– Вам удалось многое узнать – тихо произнесла Илга. – Но все это прошлое, дела давно минувших дней…
Прощаясь, они обменялись поклонами, точно две птицы, исполняющие брачный танец, или Хранители вечности, передающие друг другу заветную реликвию.
«Странная девушка, – думал Барнаулов, – слишком мудрая для своих лет и слишком красивая для мира, в который попала прямиком из своей волшебной сказки, где правил величавый и грозный Кощей…»
К утру Барнаулов перечитал сборник детских сказок и убедился, что в большинстве сказок о Кощее допущена смысловая инверсия: там злобный старец похищает красавицу, уже ставшую женой Ивана Царевича или могучего богатыря. Одним из первых, кто ощутил эту неточность, был Александр Пушкин: его Черномор похищал Людмилу во время свадебного пира.
В культовых, то есть подлинных, версиях сказок злой колдун, старец-кощей похищает именно Деву. Это ритуальное похищение сохранилось в обряде кражи невесты на русских свадьбах.
Если признать похищение Девы не просто сказочным сюжетом, а сценарием мистерии, то придется признать и то, что некогда в седой древности невеста «похищалась» старцем для заключительного посвящения в некое таинство, для передачи сакральной информации рода, источником которой был Старец, а хранительницей – Дева. На древнем языке подсознания Дева означает Веда. Веда – это наследное Слово, священная скрижаль, отлитая из родового золота, кровная реликвия, завет живого преемства человечьего рода от Богов.

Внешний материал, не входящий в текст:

Lemma skipAssignmentSpace_spec i : i ≤ len → i ≤ skipSkippedInlineAssignmentSpace (buf d) i ≤ len.
Proof using Type.
  intros Hi. unfold skipSkippedInlineAssignmentSpace. split; [lia|]. by apply find_stop_drop_le.
Qed.

Lemma scanSkippedValue_spec i s :
  i < len → scans d (λ p, i < p.1 ≤ len) (scanSkippedValue i s d).
Proof using Hb.
  intros Hi. unfold scanSkippedValue. apply (scans_bind d (λ a, a = d)); [done|]. intros ? ->. cbv zeta.
  assert (∀ kind, scans d (λ p, i < p.1 ≤ len) ((s ← push kind i s; mret (i + 1, s)) d)) as Hpush.
  { intros k. apply (scans_bind d (λ _, True)); [|intros; split; [done|simpl; lia]].
    unfold push. repeat case_match; simpl; auto. }
  do 2 (case_match; [apply Hpush|]). case_match.
  { eapply scans_bind; [by apply scanString_spec|]. intros [e k] [He _]. case_match; simpl; auto. }
  pose proof (scanBareValueEnd_le (drop i (buf d)) ltac:(by apply Forall_drop)) as Hle. rewrite length_drop in Hle.
  set (e := scanBareValueEnd _) in *. clearbody e. destruct (e =? 0) eqn:He; [apply scans_syntaxError|].
  destruct (classifyBareValue _) as [[k sc] msg]. case_match; [apply scans_syntaxError|].
  split; [done|]. simpl. lia.
Qed.

Lemma scanSkippedInlineKey_spec fuel start : ∀ i,
  i ≤ len → len - i < fuel → scans d (λ e, i < e ≤ len) (scanSkippedInlineKey fuel start i d).
Proof using Hb.
  induction fuel as [|fuel IH]; intros i Hi Hf; [lia|]. cbn [scanSkippedInlineKey].
  destruct (i <? len) eqn:Hlt; [|apply scans_syntaxError]. case_match.
  { set (key := bytesTrimRightSpaces _). case_match; [apply scans_syntaxError|].
    assert (Forall is_byte key) as Hkey.
    { destruct (bytesTrimRightSpaces_spec (slice (buf d) start i)) as (b & Hs & _). fold key in Hs.
      assert (Forall is_byte (slice (buf d) start i)) as Hsl by (by apply source_slice_bytes).
      rewrite Hs in Hsl. by apply Forall_app in Hsl as [? _]. }
    pose proof (parseDottedKey_no_fuel key Hkey) as Hn. destruct (isSimpleBareKey key).
    - case_match; simpl; [auto|]. split; [done|lia].
    - destruct (parseDottedKey key); [|split; [by right|congruence]]. case_match; simpl; [auto|]. split; [done|lia]. }
  case_match eqn:Hq.
  { pose proof (scanQuoted_spec d Hb _ i (quote_byte _ Hq) ltac:(lia)) as Hs.
    destruct (scanQuoted _ i d) as [[j|e] d1]; simpl in Hs; [|done]. destruct Hs as [-> Hj].
    eapply scans_impl; [|apply IH; lia]; simpl; lia. }
  case_match; [apply scans_syntaxError|]. eapply scans_impl; [|apply IH; lia]; simpl; lia.
Qed.
Lemma bare_token w kind scalar o vn cs sc rest :
  bare_text w → at_ o (w ++ rest) → scanBareValueEnd (w ++ rest) = length w →
  classifyBareValue w = (kind, scalar, ""%string) →
  dispatch (conf o (wantValue vn) cs sc) =
    (Ok (Some (RawToken kind w o)), conf (o + length w) (after cs) cs scalar).
Proof using Type.
  intros [Hw Hne] Ha He Hc. destruct (at_app _ _ _ Ha) as [_ Hsl].
  destruct w as [|c w]; [done|]. apply Forall_cons in Hw as [Hd _]. destruct Hne as (N1 & N2 & N3 & N4).
  cbn [app] in Ha. destruct (at_cons _ _ _ Ha) as (Ho & Hch & _). unfold bareValueDelimiter in Hd.
  rewrite (dispatch_first _ _ _ _ _ _ Ha).
  replace (c =b LBRACK) with false by lia. replace (c =b LBRACE) with false by lia. replace (c =b RBRACK) with false by lia.
  replace (c =b RBRACE) with false by lia. replace (c =b HASH) with false by lia. replace (c =b EQUALS) with false by lia.
  replace (c =b COMMA) with false by lia. cbn [m_expecting m_separator wantValue andb].
  unfold some_token, mbind, M_bind at 1. unfold scanValueToken. unfold get, mbind, M_bind at 1. cbv beta iota zeta.
  change (off (conf ?o' ?m' cs sc)) with o'. change (buf (conf ?o' ?m' cs sc)) with (buf d0). rewrite Hch.
  replace (c =b DQUOTE) with false by lia. replace (c =b SQUOTE) with false by lia. cbn [orb].
  replace (c =b LBRACK) with false by lia. replace (c =b LBRACE) with false by lia. replace (c =b RBRACK) with false by lia.
  replace (c =b RBRACE) with false by lia. replace (c =b HASH) with false by lia.
  destruct Ha as [-> _]. cbn [app] in He. rewrite He. cbn [length Nat.eqb].
  replace (S (length w) + o) with (o + length (c :: w)) by (simpl; lia). rewrite Hsl. cbn [length Nat.eqb]. rewrite Hc.
  cbn [String.eqb negb]. pose proof (value_token kind (c :: w) o vn cs sc scalar ltac:(done)) as Hv.
  unfold mbind in Hv. by rewrite Hv.
Qed.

Впоследствии обряд передачи Слова от Старца к Деве приобрел вульгарные черты умыкания невесты и породил миф о влюбленном Кощее, но в сознании людей этот союз все еще оставался магическим. Народные поверья и сказания староверов говорили о том, что от Старца и Девы рождался самый сильный волхв, наследник древнего Знания и юной чистоты.
И старческой любви позорней сварливый старческий задор – это уже о нем, о Сергее Максимовиче Барнаулове. Он тоже любит Деву, любит с глубоким страданием, пронзительной нежностью и обожанием.
На рассвете он вышел на балкон и, распахнув грудь навстречу влажному, теплому ветру, слушал, как тают вокруг ледовые скрепы и рушатся ледяные бастионы Кощеева царства.
На рукобитье Кургановы созвали слободских на полагающийся случаю обед. Сбилась с ног старая Агафья, а вековуха Веденея стала еще злее, точно перцу ей под хвост насыпали. И только Антип сохранял полагающееся случаю спокойствие. Его отцовское сердце радовалось предстоящей свадьбе. За тысячу верст от Енисея, за Большим камнем, за холодными огнями больших городов, громыхала война, а по черным курным избам пели сказители о поганом царище Вильгельмище, что черному Лютеру верует, и о том, как в далеких польских землях и на Одере-реке смертно бьются русские рати.
Что и говорить, найти богатого жениха об эту пору – милость Божия! Только было перед свадьбой дурное знамение – уронил ворон на крышу мертвую руку с обручальным кольцом: должно быть, сгинул в горах безвестный горемыка старатель.
Накануне рукобитья Антип свез на мельницу половину зимнего припаса, теперь зерна к посевной придется докупать, но девка с возу – коню легче: уйдет Степанида в новый дом – глядишь, и дотянут до телячьего солнышка… Так рассуждал Антип по дороге на мельницу, в мыслях прикидывая, сколько дохода принес семье беглый черкесец. Благодаря ему Кургановы потратились только на молотьбу и солод для пива.
Сети-самоловы, оселки и крючки беглый изготовил сам, и на каждый предмет поплевал жеваным табаком. Каждый день на заранке, еще до света, он подхватывал ведро и уду и бежал к Енисею. Скинув бурку, крутил лунки во льду и к полудню натаскивал крупных рыбин, каких в Елани и не видывали.
– Должно быть, слово знаешь – али на удачу берешь? – допытывался Ерофей.
– Удача – что кляча, садись и скачи! – отшучивался беглый. – В моей проруби мелкая рыбка не водится!
– Колдун, как есть колдун… – ворчала Агафья. – Лба не перекрестит, окаянный табашник, – но на пир-столованье напекла целую гору душистых рыбников да еще наваристой ушицы гостям выставила.
К назначенному часу в избу тесно набились Стешины подруги. Беглый крутился под ногами и, вытеребив у грамотного Ерофея четверть почтовой бумаги, принялся рисовать углем девичьи портреты. Выходило смешно, но похоже.